▸ **What is needed**
Repeat only the lines below from the one containing "- split; [done" through the one containing "exists r, s2, t2, fr2.", inclusive, exactly as written.

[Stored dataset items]
-----

(** uvmcreate makes an empty page table of a free page. *)
Lemma uvmcreate_ok s pg fr : LkKmem ∉ held s -> kmem_inv s (pg :: fr) ->
  exists s', uvmcreate s = Ret pg s' /\ pg <> 0 /\ as_inv s' pg {[ [] := pg ]} ∅ fr /\ takes s (pg :: fr) s' (owns {[ [] := pg ]} ∅ fr).
Proof.
  intros Hl K. destruct (kalloc_page s pg fr Hl K) as (m1 & f1 & R & K1 & Hpg & Hn & Ho). pose proof (page_ok_pos pg Hpg) as H0. destruct (zero_page m1 pg) as (m2 & Em & F2 & Z2).
  exists (set_mem m2 (set_freelist f1 s)). split; [|split; [lia | split]].
  - unfold uvmcreate. erewrite bind_Ret by exact R. destruct (Z.eqb_spec pg 0); [lia |]. by erewrite bind_Ret by (by apply Em).
  - apply as_new; try done. destruct K1 as [A B C]. split; [|done|done]. cbn in *.
    eapply (free_list_frame m1 _ _ _ pg); [apply Hpg | exact C | done | | exact A]. intros x Hx. symmetry. by apply F2.
  - split; [done | intros a; apply owns_new |]. intros x Hx. cbn. rewrite F2; [apply Ho |]; apply Hx; left.
Qed.

Lemma npages_0 : npages 0 = 0.
Proof. reflexivity. Qed.

(** An empty page table goes back to the free list. *)
Lemma uvmfree_empty s fr s1 root t fr1 : takes s fr s1 (owns t ∅ fr1) -> as_inv s1 root t ∅ fr1 ->
  exists s' fr', uvmfree root 0 s1 = Ret tt s' /\ kmem_inv s' fr' /\ takes s fr s' (fun a => a ∈ fr').
Proof.
  intros T I. destruct (uvmfree_ok s1 root t ∅ fr1 0 I (own_empty t fr1)) as (s' & fr' & R & K & P & M & F).
  { split; [done | by vm_compute]. }
  { intros k. rewrite lookup_empty, npages_0. split; [by intros [? ?] | lia]. }
  exists s', fr'. split_and!; [done | done |]. destruct T as [A B C]. split.
  - by eapply mem_only_trans.
  - intros a. by rewrite B, P.
  - intros x Hx. rewrite F, C; [done | done |]. intros a Ha. apply Hx. by apply B.
Qed.

(** A page mapped above user memory. *)
Lemma map_kept s fr s1 root t u fr1 v pa perm : takes s fr s1 (owns t ∅ fr1) -> as_inv s1 root t u fr1 -> UVPN <= v < MAXVA / PGSIZE ->
  u !! v = None -> page_aligned pa -> 0 <= pa < 2 ^ 55 -> 0 <= perm < 1024 ->
  exists r s2 t2 fr2, mappages root (v * PGSIZE) PGSIZE pa perm s1 = Ret r s2 /\ takes s fr s2 (owns t2 ∅ fr2) /\
    ((r = 0 /\ as_inv s2 root t2 (<[v := (pa, perm)]> u) fr2) \/ (r = -1 /\ as_inv s2 root t2 u fr2)).
Proof.
  intros T I Hv Hn Ha Hp Hm. destruct (as_map1 s1 root t u fr1 v pa perm I) as (r & s2 & t2 & fr2 & R & E & Hc); try done.
  { split; [|lia]. transitivity UVPN; [by vm_compute | lia]. }
  exists r, s2, t2, fr2. split; [done |]. split.
  - eapply takes_us; [exact T |]. apply (ext_us [] s1 root t ∅ fr1 s2 t2 fr2); [apply own_empty | | done].
    destruct Hc as [(_ & I2 & _)|(_ & _ & I2 & _)]; apply I2.
  - destruct Hc as [(? & ? & _)|(? & _ & ? & _)]; [by left | by right].
Qed.

(** proc_pagetable makes a page table with the trampoline and the trapframe, or
    gives back every page it took. *)
Lemma proc_pagetable_ok s fr p : let tf := p_trapframe (procs s !!! p) in
  LkKmem ∉ held s -> kmem_inv s fr -> page_aligned tf -> 0 <= tf < 2 ^ 55 ->
  exists r s', proc_pagetable p s = Ret r s' /\
    ((r <> 0 /\ exists t fr', as_inv s' r t (pmap tf ∅) fr' /\ takes s fr s' (owns t ∅ fr')) \/
     (r = 0 /\ exists fr', kmem_inv s' fr' /\ takes s fr s' (fun a => a ∈ fr'))).
Proof.
  intros tf Hl K Ha Hr. destruct UVPN_TVPN as [E1 E2]. assert (EV : MAXVA / PGSIZE = 2 ^ 26) by reflexivity. unfold proc_pagetable. destruct fr as [|pg fr].
  { exists 0, s. split.
    - erewrite bind_Ret; [|unfold uvmcreate; erewrite bind_Ret by (by apply kalloc_empty); rewrite Z.eqb_refl; reflexivity]. by rewrite Z.eqb_refl.
    - right. split; [done |]. exists []. split; [done |]. by split. }
  destruct (uvmcreate_ok s pg fr Hl K) as (s1 & R1 & H0 & I1 & T1). erewrite bind_Ret by exact R1. destruct (Z.eqb_spec pg 0); [done |].
  assert (ET : TRAMPOLINE = TVPN * PGSIZE) by reflexivity. assert (EU : TRAPFRAME = UVPN * PGSIZE) by reflexivity. rewrite ET, EU.
  destruct (map_kept s (pg :: fr) s1 pg _ ∅ fr TVPN trampoline (Z.lor PTE_R PTE_X) T1 I1) as (r & s2 & t2 & fr2 & R2 & T2 & Hc2).
  { lia. } { apply lookup_empty. } { apply trampoline_ok. } { pose proof trampoline_ok as [? _]. pose proof kend_ok. unfold PHYSTOP, KERNBASE in *. lia. } { by vm_compute. }
  erewrite bind_Ret by exact R2. destruct Hc2 as [[-> I2]|[-> I2]].
  2: { change (-1 <? 0) with true. cbv iota. destruct (uvmfree_empty s (pg :: fr) s2 pg t2 fr2 T2 I2) as (s3 & fr3 & R3 & K3 & T3).
    erewrite bind_Ret by exact R3. exists 0, s3. split; [done |]. right. split; [done |]. by exists fr3. }
  change (0 <? 0) with false. cbv iota. erewrite bind_Ret by apply getproc_run. cbv beta.
  assert (Ep : procs s2 = procs s) by (by rewrite (tk_state _ _ _ _ T2)). rewrite Ep. fold tf.
  destruct (map_kept s (pg :: fr) s2 pg t2 _ fr2 UVPN tf (Z.lor PTE_R PTE_W) T2 I2) as (r & s3 & t3 & fr3 & R3 & T3 & Hc3).
  { lia. } { rewrite lookup_insert_ne by lia. apply lookup_empty. } { done. } { done. } { by vm_compute. }
  erewrite bind_Ret by exact R3. destruct Hc3 as [[-> I3]|[-> I3]].
  { change (0 <? 0) with false. exists pg, s3. split; [done |]. left. split; [done |]. exists t3, fr3. done. }
  change (-1 <? 0) with true. cbv iota.
  destruct (unmap_kept s3 pg t3 _ fr3 TVPN trampoline (Z.lor PTE_R PTE_X) I3) as (s4 & R4 & I4 & M4 & F4).
  { lia. } { apply lookup_insert_eq. } { discriminate. }
  erewrite bind_Ret by exact R4. rewrite delete_insert_id in I4 by apply lookup_empty.
  destruct (uvmfree_empty s (pg :: fr) s4 pg t3 fr3) as (s5 & fr5 & R5 & K5 & T5); [by eapply takes_tables | done |].
  erewrite bind_Ret by exact R5. exists 0, s5. split; [done |]. right. split; [done |]. by exists fr5.
Qed.
(** ** allocproc *)

Lemma freeproc_none s i : (i < length (procs s))%nat -> p_pagetable (procs s !!! i) = 0 -> p_trapframe (procs s !!! i) = 0 ->
  freeproc i s = Ret tt (set_procs (alter free_slot i (procs s)) s).
Proof.
  intros Hi Hp Ht. unfold freeproc. erewrite bind_Ret by apply getproc_run. cbv beta. rewrite Ht, Z.eqb_refl. erewrite bind_Ret by reflexivity.
  erewrite bind_Ret by apply upd_proc_run. erewrite bind_Ret by apply getproc_run. cbv beta.
  cbn [procs set_procs]. rewrite procs_alter by done. cbn [p_pagetable set_p_trapframe]. rewrite Hp, Z.eqb_refl.
  erewrite bind_Ret by reflexivity. do 8 (erewrite bind_Ret by apply upd_proc_run). rewrite upd_proc_run. f_equal.
  cbn [procs set_procs]. rewrite !alter_compose_list. done.
Qed.

Lemma freeproc_tf s i fr : let tf := p_trapframe (procs s !!! i) in
  (i < length (procs s))%nat -> p_pagetable (procs s !!! i) = 0 -> LkKmem ∉ held s -> kmem_inv s fr -> page_ok tf -> tf ∉ fr ->
  exists m, freeproc i s = Ret tt (set_procs (alter free_slot i (procs s)) (set_mem m (set_freelist tf s))) /\
    kmem_inv (set_mem m (set_freelist tf s)) (tf :: fr) /\ forall x, ~ in_page tf x -> load8 m x = load8 (mem s) x.
Proof.
  intros tf Hi Hp Hl K Htf Hn. destruct (kfree_ok s tf fr Hl K Htf Hn) as (m & R & K' & Ho). exists m. split_and!; [|exact K' | exact Ho].
  pose proof (page_ok_pos tf Htf). unfold freeproc. erewrite bind_Ret by apply getproc_run. cbv beta. fold tf. destruct (Z.eqb_spec tf 0); [lia |].
  erewrite bind_Ret by exact R. erewrite bind_Ret by apply upd_proc_run. erewrite bind_Ret by apply getproc_run. cbv beta.
  cbn [procs set_procs set_mem set_freelist]. rewrite procs_alter by done. cbn [p_pagetable set_p_trapframe]. rewrite Hp, Z.eqb_refl.
  erewrite bind_Ret by reflexivity. do 8 (erewrite bind_Ret by apply upd_proc_run). rewrite upd_proc_run. f_equal.
  cbn [procs set_procs set_mem set_freelist]. rewrite !alter_compose_list. done.
Qed.

Lemma find_unused_run : forall k i s, no_proc_lock s -> (i + k = length (procs s))%nat ->
  find_unused k i s = match list_find unused (drop i (procs s)) with
    | Some (j, _) => Ret (Some (i + j)%nat) (set_held ({[LkProc (i + j)]} ∪ held s) s)
    | None => Ret None s
    end.
Proof.
  induction k as [|k IH]; intros i s Hn Hi; cbn [find_unused].
  - rewrite drop_ge by lia. done.
  - destruct (lookup_lt_is_Some_2 (procs s) i ltac:(lia)) as [x Ex]. rewrite (drop_S _ _ _ Ex).
    assert (Et : procs s !!! i = x) by (by apply list_lookup_total_correct). erewrite bind_Ret by (apply acquire_Ret, Hn).
    erewrite bind_Ret by apply getproc_run. cbv beta. cbn [procs set_held]. rewrite Et. cbn [list_find].
    destruct (decide (p_state x = UNUSED)); [by rewrite Nat.add_0_r |].
    erewrite bind_Ret by (apply release_Ret; cbn; set_solver). cbn. rewrite held_restore by apply Hn.
    change (set_held (held s) (set_held ({[LkProc i]} ∪ held s) s)) with s. rewrite IH by (done || lia).
    destruct (list_find _ (drop (S i) (procs s))) as [[j y]|]; [|done]. cbn. by replace (i + S j)%nat with (S (i + j)) by lia.
Qed.

Lemma allocpid_run s : LkPid ∉ held s -> allocpid s = Ret (nextpid s) (set_nextpid (i32 (nextpid s + 1)) s).
Proof.
  intros Hl. unfold allocpid. erewrite bind_Ret by (by apply acquire_Ret). erewrite bind_Ret by reflexivity. cbv beta. unfold modify.
  erewrite bind_Ret by reflexivity. erewrite bind_Ret by (apply release_Ret; cbn; set_solver). cbn. by rewrite held_restore.
Qed.

(** A slot after allocproc. *)
Definition new_slot (pid tf pt : Z) (x : procst) : procst :=
  set_p_context (forkret_addr, p_kstack x + PGSIZE) (set_p_pagetable pt (set_p_trapframe tf (set_p_state USED (set_p_pid pid x)))).

Definition alloced (p : nat) (f : procst -> procst) (m : memory) (fl : Z) (s : kernel) : kernel :=
  set_procs (alter f p (procs s)) (set_nextpid (i32 (nextpid s + 1)) (set_mem m (set_freelist fl s))).

(** What allocproc does when slot [p] is the first unused one: the slot gets a
    pid, a trapframe and a page table without user memory, and its lock is held;
    or memory is short and every page is given back. *)
Definition alloc_res (s : kernel) (fr : list Z) (p : nat) (r : option nat) (s' : kernel) : Prop :=
  (exists m fl tf pt t fr', let q := alloced p (new_slot (nextpid s) tf pt) m fl s in
     r = Some p /\ s' = set_held ({[LkProc p]} ∪ held s) q /\ as_inv s' pt t (pmap tf ∅) fr' /\
     page_ok tf /\ tf ∉ fr' /\ ~ is_table t tf /\ (forall a, a ∈ fr <-> a = tf \/ owns t ∅ fr' a) /\
     forall x, (forall a, a ∈ fr -> ~ in_page a x) -> load8 m x = load8 (mem s) x) \/
  (exists m fl fr', r = None /\ s' = alloced p free_slot m fl s /\ kmem_inv s' fr' /\ (forall a, a ∈ fr <-> a ∈ fr') /\
     forall x, (forall a, a ∈ fr -> ~ in_page a x) -> load8 m x = load8 (mem s) x).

-----

▸ **Task result**
  - split; [done | intros a; apply owns_new |]. intros x Hx. cbn. rewrite F2; [apply Ho |]; apply Hx; left.
Qed.

Lemma npages_0 : npages 0 = 0.
Proof. reflexivity. Qed.

(** An empty page table goes back to the free list. *)
Lemma uvmfree_empty s fr s1 root t fr1 : takes s fr s1 (owns t ∅ fr1) -> as_inv s1 root t ∅ fr1 ->
  exists s' fr', uvmfree root 0 s1 = Ret tt s' /\ kmem_inv s' fr' /\ takes s fr s' (fun a => a ∈ fr').
Proof.
  intros T I. destruct (uvmfree_ok s1 root t ∅ fr1 0 I (own_empty t fr1)) as (s' & fr' & R & K & P & M & F).
  { split; [done | by vm_compute]. }
  { intros k. rewrite lookup_empty, npages_0. split; [by intros [? ?] | lia]. }
  exists s', fr'. split_and!; [done | done |]. destruct T as [A B C]. split.
  - by eapply mem_only_trans.
  - intros a. by rewrite B, P.
  - intros x Hx. rewrite F, C; [done | done |]. intros a Ha. apply Hx. by apply B.
Qed.

(** A page mapped above user memory. *)
Lemma map_kept s fr s1 root t u fr1 v pa perm : takes s fr s1 (owns t ∅ fr1) -> as_inv s1 root t u fr1 -> UVPN <= v < MAXVA / PGSIZE ->
  u !! v = None -> page_aligned pa -> 0 <= pa < 2 ^ 55 -> 0 <= perm < 1024 ->
  exists r s2 t2 fr2, mappages root (v * PGSIZE) PGSIZE pa perm s1 = Ret r s2 /\ takes s fr s2 (owns t2 ∅ fr2) /\
    ((r = 0 /\ as_inv s2 root t2 (<[v := (pa, perm)]> u) fr2) \/ (r = -1 /\ as_inv s2 root t2 u fr2)).
Proof.
  intros T I Hv Hn Ha Hp Hm. destruct (as_map1 s1 root t u fr1 v pa perm I) as (r & s2 & t2 & fr2 & R & E & Hc); try done.
  { split; [|lia]. transitivity UVPN; [by vm_compute | lia]. }
  exists r, s2, t2, fr2. split; [done |]. split.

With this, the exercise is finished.